(** * ZstdFilter: a shallow embedding of drogon's zstd filter

    The translation unit [lib/src/ZstdFilter.cc] wraps the zstd library:
    one-shot compression and decompression of a [std::string], their
    "advanced" variants working on an explicit context, four streaming
    functions reading a [std::istream], and the HTTP filter that decides
    which response bodies are compressed.

    zstd itself is not part of the repository.  Its entry points are taken
    as the fields of a class, the facts of [zstd.h] the code relies on are
    stated as small contracts, and a reference codec at the end of the
    definitions shows that the contracts can be met and lets every function
    be run on concrete bytes.

    Conventions.  [size_t] and [unsigned long long] are both 64 bits wide
    and their values are numbers of type [N]; no arithmetic of the file can
    wrap.  A [std::string] of length above [max_size()] cannot be built;
    below that limit memory is assumed to be available, also for the two
    working buffers of a streaming function.  The request half of
    [doFilter] depends on an overload of [shouldCompress] that the file
    declares but does not define; that predicate is a parameter of the
    model. *)

From Stdlib Require Import NArith ZArith List String Bool Lia.
From coqutil Require Import Byte LittleEndianList.
Import ListNotations.
Local Open Scope N_scope.

(** ** Bytes, strings and exceptions *)

(** The contents of a [std::string] or of a [char] buffer. *)
Definition bytes : Type := list byte.

(** [s.size()], a [size_t]. *)
Definition size (s : bytes) : N := N.of_nat (List.length s).

(** The exceptions that can leave the functions of the file:
    [std::runtime_error] thrown by the code itself, [std::length_error]
    thrown by [std::string] when asked for more than [max_size()]
    characters, and [std::ios_base::failure] thrown by a stream whose
    exception mask is set. *)
Inductive exn : Type :=
| runtime_error (what : string)
| length_error
| ios_failure.

(** How a call of a function declared to return a value ends.
    [FlowsOffEnd]: control reached the closing brace without executing a
    [return] statement, so no value is handed to the caller; from that
    point on the behaviour of the program is undefined, and nothing is
    said here of what follows.
    [OutOfFuel] belongs to the model only: the loops are run with a bound
    on their iterations. *)
Inductive outcome (A : Type) : Type :=
| Returned (a : A)
| Threw (e : exn)
| FlowsOffEnd
| OutOfFuel.

Arguments Returned {A} a.
Arguments Threw {A} e.
Arguments FlowsOffEnd {A}.
Arguments OutOfFuel {A}.

(** ** Constants *)

(** [static constexpr int COMPRESSION_LEVEL = 3;] (ZstdFilter.h). *)
Definition COMPRESSION_LEVEL : Z := 3%Z.

(** The rest of this part is what the file takes from [zstd.h]. *)

(** [#define ZSTD_CONTENTSIZE_UNKNOWN (0ULL - 1)] and
    [#define ZSTD_CONTENTSIZE_ERROR (0ULL - 2)]. *)
Definition ZSTD_CONTENTSIZE_UNKNOWN : N := 2 ^ 64 - 1.
Definition ZSTD_CONTENTSIZE_ERROR : N := 2 ^ 64 - 2.

(** Error codes are the top of the [size_t] range:
    [ZSTD_isError(code)] is [code > (size_t)-ZSTD_error_maxCode]. *)
Definition ZSTD_error_maxCode : N := 120.
Definition ZSTD_isError (code : N) : bool := 2 ^ 64 - ZSTD_error_maxCode <? code.

(** The second argument of [ZSTD_compressStream2]. *)
Inductive ZSTD_EndDirective : Type := ZSTD_e_continue | ZSTD_e_flush | ZSTD_e_end.

(** One call of a streaming primitive on [(ctx, &outputBuffer, &inputBuffer)]
    with [outputBuffer.pos = 0]: the context after the call, the returned
    [size_t], by how much [inputBuffer.pos] moved, and the bytes now at the
    front of the output buffer ([outputBuffer.pos] is their number). *)
Record StreamRet (C : Type) : Type := mkStreamRet {
  ctx_after : C;
  code : N;
  advance : N;
  emitted : bytes
}.

Arguments mkStreamRet {C}.
Arguments ctx_after {C}.
Arguments code {C}.
Arguments advance {C}.
Arguments emitted {C}.

(** The externals of the translation unit.  A one-shot primitive called on
    [(dst, dstCapacity, src, src.size())] yields its return value and the
    bytes it stored at the front of [dst].  [string_max_size] is
    [std::string::max_size()] of the C++ runtime. *)
Class Externals : Type := {
  string_max_size : N;
  ZSTD_getErrorName : N -> string;
  ZSTD_compressBound : N -> N;
  ZSTD_compress : N -> bytes -> Z -> N * bytes;
  ZSTD_getFrameContentSize : bytes -> N;
  ZSTD_decompress : N -> bytes -> N * bytes;
  CCtx : Type;
  DCtx : Type;
  fresh_CCtx : CCtx;
  fresh_DCtx : DCtx;
  ZSTD_compressCCtx : CCtx -> N -> bytes -> Z -> N * bytes;
  ZSTD_decompressDCtx : DCtx -> N -> bytes -> N * bytes;
  ZSTD_CStreamOutSize : N;
  ZSTD_DStreamOutSize : N;
  ZSTD_compressStream2 : CCtx -> N -> bytes -> ZSTD_EndDirective -> StreamRet CCtx;
  ZSTD_compressStream : CCtx -> N -> bytes -> StreamRet CCtx;
  ZSTD_endStream : CCtx -> N -> StreamRet CCtx;
  ZSTD_decompressStream : DCtx -> N -> bytes -> StreamRet DCtx
}.

(** ** Context handles *)

(** [ZSTD_createCCtx] / [ZSTD_createDCtx] hand out handles and
    [ZSTD_freeCCtx] / [ZSTD_freeDCtx] take them back.  The world records
    the handles that are live, every release that happened (latest first),
    and how many more contexts the allocator can provide: creation returns
    [NULL] when that number is zero. *)
Record World : Type := mkWorld {
  next_handle : nat;
  live : list nat;
  released : list nat;
  ctx_budget : nat
}.

(** The world right after a context was handed out. *)
Definition acquired (w : World) : World :=
  {| next_handle := S (next_handle w);
     live := next_handle w :: live w;
     released := released w;
     ctx_budget := pred (ctx_budget w) |}.

Definition ZSTD_createCtx (w : World) : option nat * World :=
  match ctx_budget w with
  | O => (None, w)
  | S _ => (Some (next_handle w), acquired w)
  end.

Definition ZSTD_freeCtx (h : nat) (w : World) : World :=
  {| next_handle := next_handle w;
     live := remove Nat.eq_dec h (live w);
     released := h :: released w;
     ctx_budget := ctx_budget w |}.

(** Handles are handed out in increasing order: in a world built by these
    two operations every handle seen so far is below the next one. *)
Definition tidy (w : World) : Prop :=
  (forall h, In h (live w) -> (h < next_handle w)%nat)
  /\ (forall h, In h (released w) -> (h < next_handle w)%nat).

Definition ZSTD_createCCtx := ZSTD_createCtx.
Definition ZSTD_createDCtx := ZSTD_createCtx.
Definition ZSTD_freeCCtx := ZSTD_freeCtx.
Definition ZSTD_freeDCtx := ZSTD_freeCtx.

(** ** One-shot functions *)

Section OneShot.
Context {X : Externals}.

(** [std::string s(n, '\0')]: throws [std::length_error] above
    [max_size()].  Memory is taken to suffice: the [std::bad_alloc] of an
    allocation that the system refuses is not modelled, so [Some] stands
    for a run in which the allocation succeeded, and what is proved of the
    outcome [Returned] holds of such runs. *)
Definition new_string (n : N) : option bytes :=
  if string_max_size <? n then None else Some (repeat Byte.x00 (N.to_nat n)).

(** [s.resize(n)]: truncates, or pads with ['\0']. *)
Definition resize (s : bytes) (n : N) : option bytes :=
  if string_max_size <? n then None
  else Some (firstn (N.to_nat n) s ++ repeat Byte.x00 (N.to_nat n - List.length s)%nat).

(** The destination buffer after a primitive stored [written] at its
    front. *)
Definition store (written buf : bytes) : bytes :=
  written ++ skipn (List.length written) buf.

(** [std::string ZstdFilter::compressData(const std::string &data)] *)
Definition compressData (data : bytes) : outcome bytes :=
  let cBuffSize := ZSTD_compressBound (size data) in
  match new_string cBuffSize with
  | None => Threw length_error
  | Some compressed =>
      let '(cSize, written) := ZSTD_compress cBuffSize data COMPRESSION_LEVEL in
      let compressed := store written compressed in
      if ZSTD_isError cSize
      then Threw (runtime_error ("Compression error: " ++ ZSTD_getErrorName cSize)%string)
      else match resize compressed cSize with
           | None => Threw length_error
           | Some compressed => Returned compressed
           end
  end.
· · ·
Show every line from the listing that contains "acquired".

Definition acquired (w : World) : World :=
  | S _ => (Some (next_handle w), acquired w)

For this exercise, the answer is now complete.